It felt so real. She could feel the cold of the North, she could see the stars in the sky. Unable to hold back her joy, she hugged herself, rubbing her arms briskly, feeling the strength beneath her winter coat of fur, feeling the tautness of her neck. She was young again…and if this was a vision of her future, then it meant she would triumph. Somehow, years from now, she would triumph over her captors. She would be young again, free of the catacombs and away from his den.
Her eyes now keen to take in her surroundings. The small clearing that was her refuge, the open sky above and the inch of snow beneath her feet. Her camp pressed against a snow-covered rock and her belongings laid out below. Every detail removing the haze and drawing her further into the vision. The dream. The future. Whatever this place was, she felt at home.
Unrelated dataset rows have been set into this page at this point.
(* ===== verification/EventLoopSpec.v ===== *)
(** * Properties of EventLoop

    [Steps] interleaves the loop thread with threads that call [QueueInLoop]
    and [Quit]: the mutex and the atomic flags make the two statements of
    [QueueInLoop] one step each.  The loop thread may queue functors itself
    while it runs callbacks. *)

From S2P Require Import Prelude Channel EventLoop.

Section Steps.
Context {CB P E F : Type} `{!Poller CB P} `{!Eventfd E} `{!EventfdLaws E}.
Abbreviation loop := (EventLoop CB P E F).
Abbreviation counter l := (efd_counter (wakeup_fd_ l)).

(** Where the loop thread is in [Loop]. *)
Inductive location :=
  | AtWhile
  | AtPoll
  | AtHandle (cs : list Z)
  | AtSwap
  | AtRun (fs : list F)
  | AtEnd.

(** [calls]: the threads between the two statements of [QueueInLoop];
    [queued] and [executed]: the functors queued and run so far. *)
Record conf := mkConf {
  lp : loop;
  loc : location;
  calls : list Z;
  queued : list F;
  executed : list F
}.

Definition at_loc (c : conf) (l : loop) (p : location) : conf :=
  mkConf l p (calls c) (queued c) (executed c).

(** A step of the loop thread. *)
Inductive loop_step : conf -> conf -> Prop :=
  | step_while c : loc c = AtWhile -> quit_ (lp c) = false ->
      loop_step c (at_loc c (lp c) AtPoll)
  | step_exit c : loc c = AtWhile -> quit_ (lp c) = true ->
      loop_step c (at_loc c (set_looping false (lp c)) AtEnd)
  | step_poll c n t cs : loc c = AtPoll ->
      (wakeup_channel_ (lp c) ∈ cs <-> 0 < counter (lp c)) ->
      loop_step c (at_loc c (set_polled t n cs (lp c)) (AtHandle cs))
  | step_wakeup_channel c cs : loc c = AtHandle (wakeup_channel_ (lp c) :: cs) ->
      loop_step c (at_loc c (HandleRead (lp c)) (AtHandle cs))
  | step_channel c ch cs : loc c = AtHandle (ch :: cs) -> ch <> wakeup_channel_ (lp c) ->
      loop_step c (at_loc c (lp c) (AtHandle cs))
  | step_handled c : loc c = AtHandle [] -> loop_step c (at_loc c (lp c) AtSwap)
  | step_swap c : loc c = AtSwap ->
      loop_step c (at_loc c (snd (take_functors (lp c))) (AtRun (fst (take_functors (lp c)))))
  | step_run c f fs : loc c = AtRun (f :: fs) ->
      loop_step c (mkConf (lp c) (AtRun fs) (calls c) (queued c) (executed c ++ [f]))
  | step_ran c : loc c = AtRun [] ->
      loop_step c (at_loc c (set_calling false (lp c)) AtWhile).
Lemma shr_exact k e p : 0 <= k -> 0 <= p -> shr (Build_shr_record (k * 2 ^ p) false false) e p = (Build_shr_record k false false, e + p).
Proof.
  intros Hk Hp. destruct p as [|p|p]; [by rewrite Z.mul_1_r, Z.add_0_r| |lia]. unfold shr. rewrite iter_pos_nat. f_equal.
  rewrite <- (positive_nat_Z p). induction (Pos.to_nat p) as [|n IH]; [by rewrite Z.mul_1_r|].
  rewrite Nat2Z.inj_succ, Z.pow_succ_r, Nat.iter_succ_r by lia. replace (k * (2 * 2 ^ Z.of_nat n)) with (2 * (k * 2 ^ Z.of_nat n)) by lia.
  rewrite shr_1_double by (pose proof (Z.pow_pos_nonneg 2 (Z.of_nat n)); nia). exact IH.
Qed.

Lemma shr_fexp_exact k e p : normal k -> 0 <= p -> -1074 <= e ->
  shr_fexp 53 1024 (k * 2 ^ p) e loc_Exact = (Build_shr_record k false false, e + p).
Proof.
  intros [Hk1 Hk2] Hp He. unfold shr_fexp. pose proof (Z.pow_pos_nonneg 2 p ltac:(lia) Hp) as H2.
  rewrite (Zdigits2_unique _ (52 + p)).
  - replace (52 + p + 1 + e) with (53 + (e + p)) by lia. rewrite fexp_normal by lia. replace (e + p - e) with p by lia.
    cbn [shr_record_of_loc]. apply shr_exact; lia.
  - lia.
  - replace (52 + p + 1) with (53 + p) by lia. rewrite !Z.pow_add_r by lia. nia.
Qed.

(** ** Rounding *)

Lemma round_aux_exact s k e p : normal k -> 0 <= p -> -1074 <= e -> e + p <= 971 ->
  binary_round_aux 53 1024 s (k * 2 ^ p) e loc_Exact = S754_finite s (Z.to_pos k) (e + p).
Proof.
  intros Hk Hp He Hmax. unfold binary_round_aux. rewrite (shr_fexp_exact k e p) by done. cbn [loc_of_shr_record shr_m round_nearest_even].
  rewrite (shr_fexp_normal k (e + p)) by (done || lia). cbn [shr_record_of_loc shr_m]. destruct Hk as [Hk _].
  destruct k as [|k|k]; [by apply Z.leb_le in Hk| |by apply Z.leb_le in Hk]. rewrite (proj2 (Z.leb_le _ _)) by lia. done.
Qed.

(** The remainder of a division tells on which side of the middle the quotient is. *)
Definition near (m : Z) (num den : Z) : Prop := - den <= 2 * (m * den - num) <= den.

Lemma round_near q r den : 0 < den -> Z.even den = true -> 0 <= r < den ->
  near (round_nearest_even q (loc_of_shr_record (shr_record_of_loc q (new_location den r)))) (q * den + r) den.
Proof.
  intros Hd He Hr. unfold new_location, new_location_even, near. rewrite He. destruct (Z.eqb_spec r 0) as [->|Hr0]; [cbn [shr_record_of_loc loc_of_shr_record round_nearest_even]; lia|].
  destruct (Z.compare_spec (2 * r) den) as [E|E|E]; cbn [shr_record_of_loc loc_of_shr_record round_nearest_even]; [destruct (Z.even q)| |]; lia.
Qed.

(** With a digit too many. *)
Lemma round_near_one q r den : 0 < q -> 0 < den -> Z.even den = true -> 0 <= r < den ->
  let mrs := shr_1 (shr_record_of_loc q (new_location den r)) in
  shr_m mrs = q / 2 /\ near (round_nearest_even (shr_m mrs) (loc_of_shr_record mrs)) (q * den + r) (2 * den).
Proof.
  intros Hq Hd He Hr. unfold new_location, new_location_even, near. rewrite He.
  destruct q as [|q|q]; [done| |done].
  assert (Z.pos q / 2 = Z.div2 (Z.pos q)) as -> by (by rewrite Z.div2_div).
  destruct (Z.eqb_spec r 0) as [->|Hr0]; [|destruct (Z.compare_spec (2 * r) den) as [E|E|E]]; destruct q as [q|q|];
    cbn [shr_record_of_loc shr_1 loc_of_shr_record round_nearest_even shr_m orb Z.div2 Pos.div2]; (split; [done|]);
    try case_match; rewrite ?(Pos2Z.inj_xI q), ?(Pos2Z.inj_xO q); lia.
Qed.
Lemma HandleRead_fires_witness :
  let expired := filter (fun e : Entry => fst e <= 15) (timers_ ex_queue) in
  length (callbacks_of expired ex_queue) = length expired /\
  exists q1 q', run_callbacks ex_run (callbacks_of expired ex_queue) (fired ex_queue 15) = Ok q1 /\
    HandleRead ex_clock ex_run ex_queue = Ok q' /\ queue_ok ex_clock q' /\
    (forall e, e ∈ timers_ ex_queue -> 15 < fst e -> e ∈ timers_ q') /\
    (forall e, e ∈ timers_ q1 -> e ∈ timers_ q') /\
    (forall w t, (w, t) ∈ timers_ q' -> (w, t) ∈ timers_ q1 \/ t ∈ expired.*2) /\
    (forall t, t ∉ expired.*2 -> store q' !! t = store q1 !! t) /\
    (forall w t tm, (w, t) ∈ expired -> store ex_queue !! t = Some tm ->
       if repeat_ tm then restarted ex_clock q' t tm else store q' !! t = None) /\
    (expired <> [] -> armed_first q').
Proof.
  apply (HandleRead_fires ex_clock ex_run ex_queue).
  - intros n. unfold still. lia.
  - apply ex_run_ok.
  - apply ex_queue_ok; lia.
Defined.

Lemma AddTimer_arms_witness :
  exists q', AddTimer ex_clock ex_queue 3 7%nat 5 (S754_zero false) = Ok q' /\ queue_ok ex_clock q' /\
    timers_ q' = [(5, 3); (10, 1); (20, 2)] /\
    exists first rest now ts, timers_ q' = first :: rest /\ armed_ q' = Some (now, ts) /\
      fst first <= 5 /\ 0 <= tv_sec ts /\ 0 <= tv_nsec ts < 10 ^ 9 /\
      tv_sec ts * 10 ^ 9 + tv_nsec ts = 1000 * Z.max 100 (fst first - now).
Proof.
  apply (AddTimer_arms ex_clock ex_queue 3 7%nat 5 (S754_zero false)).
  - intros n. unfold still. lia.
  - apply ex_queue_ok; lia.
  - exists 0, (mkTimespec 0 100000). split; [done|]. vm_compute. reflexivity.
  - vm_compute. reflexivity.
  - unfold UINTPTR_MAX. lia.
  - apply once_ok. unfold time_ok. lia.
Defined.

Lemma early_firing_disarms_witness :
  exists q', HandleRead (still 3) ex_run ex_queue = Ok q' /\ timers_ q' = timers_ ex_queue /\
    store q' = store ex_queue /\ armed_ q' = None.
Proof.
  apply (early_firing_disarms (still 3) ex_run ex_queue).
  - apply ex_queue_ok; lia.
  - discriminate.
  - repeat constructor; simpl; unfold still; lia.
Defined.
(* ===== verification/LogSpec.v ===== *)
(** * Properties of the log stream and the logger *)

From S2P Require Import Prelude Format Timestamp LogStream Logging.

(** ** FixedBuffer *)

Definition contents (b : FixedBuffer) : bytes := take (Z.to_nat (curr_ b)) (data_ b).

(** [n] is [SIZE]. *)
Record fb_ok (n : Z) (b : FixedBuffer) : Prop := {
  fb_size : zlen (data_ b) = n;
  fb_small : n < 2 ^ 31;
  fb_curr : 0 <= curr_ b <= n
}.

Lemma length_contents n b : fb_ok n b -> zlen (contents b) = curr_ b.
Proof. intros [H1 H2 H3]. unfold contents. rewrite length_take. lia. Qed.

Lemma Avail_ok n b : fb_ok n b -> Avail b = n - curr_ b.
Proof. intros [H1 H2 H3]. unfold Avail, fb_end. rewrite H1. apply swrap_small; lia. Qed.

Lemma Length_ok n b : fb_ok n b -> Length b = n.
Proof. intros [H1 H2 H3]. unfold Length, fb_end. rewrite H1. rewrite swrap_small; lia. Qed.

Lemma FixedBuffer_new_ok n g : zlen g = n -> n < 2 ^ 31 -> fb_ok n (FixedBuffer_new g).
Proof. intros H1 H2. split; simpl; lia. Qed.

Lemma Reset_ok n b : fb_ok n b -> fb_ok n (Reset b) /\ contents (Reset b) = [].
Proof. intros [H1 H2 H3]. split; [split; simpl; lia|done]. Qed.

(** Writing text where the cursor stands and moving the cursor over it. *)
Lemma write_at_cursor n b text junk d :
  fb_ok n b -> curr_ b + zlen (text ++ junk) <= n ->
  write_bytes (data_ b) (curr_ b) (text ++ junk) = Ok d ->
  fb_ok n (mkFixedBuffer d (curr_ b + zlen text)) /\
  contents (mkFixedBuffer d (curr_ b + zlen text)) = contents b ++ text.
Proof.
  intros [H1 H2 H3] Hfit (_ & _ & Hl & Hd)%write_bytes_inv.
  rewrite length_app in Hfit. split; [split; simpl; lia|].
  unfold contents. simpl. rewrite Hd.
  replace (Z.to_nat (curr_ b + zlen text)) with (Z.to_nat (curr_ b) + length text)%nat by lia.
  rewrite take_app_add' by (rewrite length_take; lia). f_equal.
  rewrite <- app_assoc. apply take_app_length.
Qed.

Lemma write_cursor_Ok d c text :
  0 <= c -> c + zlen text <= zlen d -> exists d', write_bytes d c text = Ok d'.
Proof. intros. rewrite write_bytes_Ok by lia. by eexists. Qed.

Lemma fb_Append_ok n b buf len :
  fb_ok n b -> 0 <= len < 2 ^ 64 -> len <= zlen buf ->
  exists b', fb_Append b buf len = Ok b' /\ fb_ok n b' /\
    contents b' = contents b ++ (if n - curr_ b >? len then take (Z.to_nat len) buf else []).
Proof.
  intros Hb Hl Hlen. unfold fb_Append. rewrite (Avail_ok n) by done.
  pose proof Hb as [H1 H2 H3]. rewrite !uwrap_small by lia.
  destruct (Z.gtb_spec (n - curr_ b) len) as [Hf|Hf]; [|exists b; by rewrite app_nil_r].
  rewrite read_bytes_Ok, bind_Ok by lia. rewrite drop_0.
  set (w := take (Z.to_nat len) buf).
  assert (zlen w = len) as Hw by (unfold w; rewrite length_take; lia).
  destruct (write_bytes (data_ b) (curr_ b) w) as [d|] eqn:E; [|rewrite write_bytes_Ok in E by lia; done].
  rewrite bind_Ok. eexists. split; [reflexivity|]. rewrite <- Hw.
  apply write_at_cursor with (junk := []); rewrite ?app_nil_r; [done|lia|done].
Qed.

(** ** Numbers *)

Lemma zero_at_digit r : -10 < r < 10 -> zero_at r = Ok (digit (Z.abs r)).
Proof.
  intros Hr.
  assert (r = -9 \/ r = -8 \/ r = -7 \/ r = -6 \/ r = -5 \/ r = -4 \/ r = -3 \/ r = -2 \/ r = -1 \/
    r = 0 \/ r = 1 \/ r = 2 \/ r = 3 \/ r = 4 \/ r = 5 \/ r = 6 \/ r = 7 \/ r = 8 \/ r = 9) as Hc by lia.
  repeat destruct Hc as [->|Hc]; [..|subst r]; vm_compute; reflexivity.
Qed.

Lemma format_loop_digits fuel num :
  format_loop fuel num = Ok (digits_rev 10 fuel (Z.abs num)).
Proof.
  revert num. induction fuel as [|fuel IH]; intros num; [done|]. cbn [format_loop digits_rev].
  assert (Z.abs (Z.rem num 10) = Z.abs num mod 10) as Hr.
  { rewrite <- Z.rem_abs by lia. apply Z.rem_mod_nonneg; lia. }
  assert (Z.abs (Z.quot num 10) = Z.abs num / 10) as Hq.
  { rewrite <- Z.quot_abs by lia. apply Z.quot_div_nonneg; lia. }
  pose proof (Z.mod_pos_bound (Z.abs num) 10 ltac:(lia)) as Hb.
  rewrite zero_at_digit by lia. rewrite bind_Ok, Hr, IH, Hq.
  destruct (Z.eqb_spec (Z.quot num 10) 0) as [E|E]; simpl negb; cbn match.
  - rewrite (proj2 (Z.eqb_eq _ _)) by lia. done.
  - rewrite (proj2 (Z.eqb_neq _ _)) by lia. by rewrite bind_Ok.
Qed.

Lemma hex_loop_digits fuel i : 0 <= i -> hex_loop fuel i = Ok (digits_rev 16 fuel i).
Proof.
  revert i. induction fuel as [|fuel IH]; intros i Hi; [done|]. cbn [hex_loop digits_rev].
  pose proof (Z.mod_pos_bound i 16 ltac:(lia)) as Hb.
  assert (digitsHex !! Z.to_nat (i mod 16) = Some (digit (i mod 16))) as ->.
  { remember (i mod 16) as r eqn:Er. clear Er.
    assert (r = 0 \/ r = 1 \/ r = 2 \/ r = 3 \/ r = 4 \/ r = 5 \/ r = 6 \/ r = 7 \/ r = 8 \/ r = 9 \/
      r = 10 \/ r = 11 \/ r = 12 \/ r = 13 \/ r = 14 \/ r = 15) as Hc by lia.
    repeat destruct Hc as [->|Hc]; [..|subst r]; vm_compute; reflexivity. }
  destruct (Z.eqb_spec (i / 16) 0); simpl negb; cbn match; [done|].
  rewrite IH by (apply Z.div_pos; lia). by rewrite bind_Ok.
Qed.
Leather packs resting against a fallen log. Knives laid out beside a stone, ready to be sharpened. Every sector of the camp was organised, from the skins drying beside the fire to the sacs labelled for their contents. The words appearing blurry. It was as though she could see only that which she focused on. The picture starting to grow darker the more she looked upon it. In the centre of the camp, she saw a wooden bowl lying on its side, growing black from the heat of an iron-skillet. The campfire eating the remains of a meal spilled only moments ago. And most disturbing of all, she saw a hare lying with its throat cut, its eyes staring at her through the glaze. Its fur torn as though claws had ripped through its heart.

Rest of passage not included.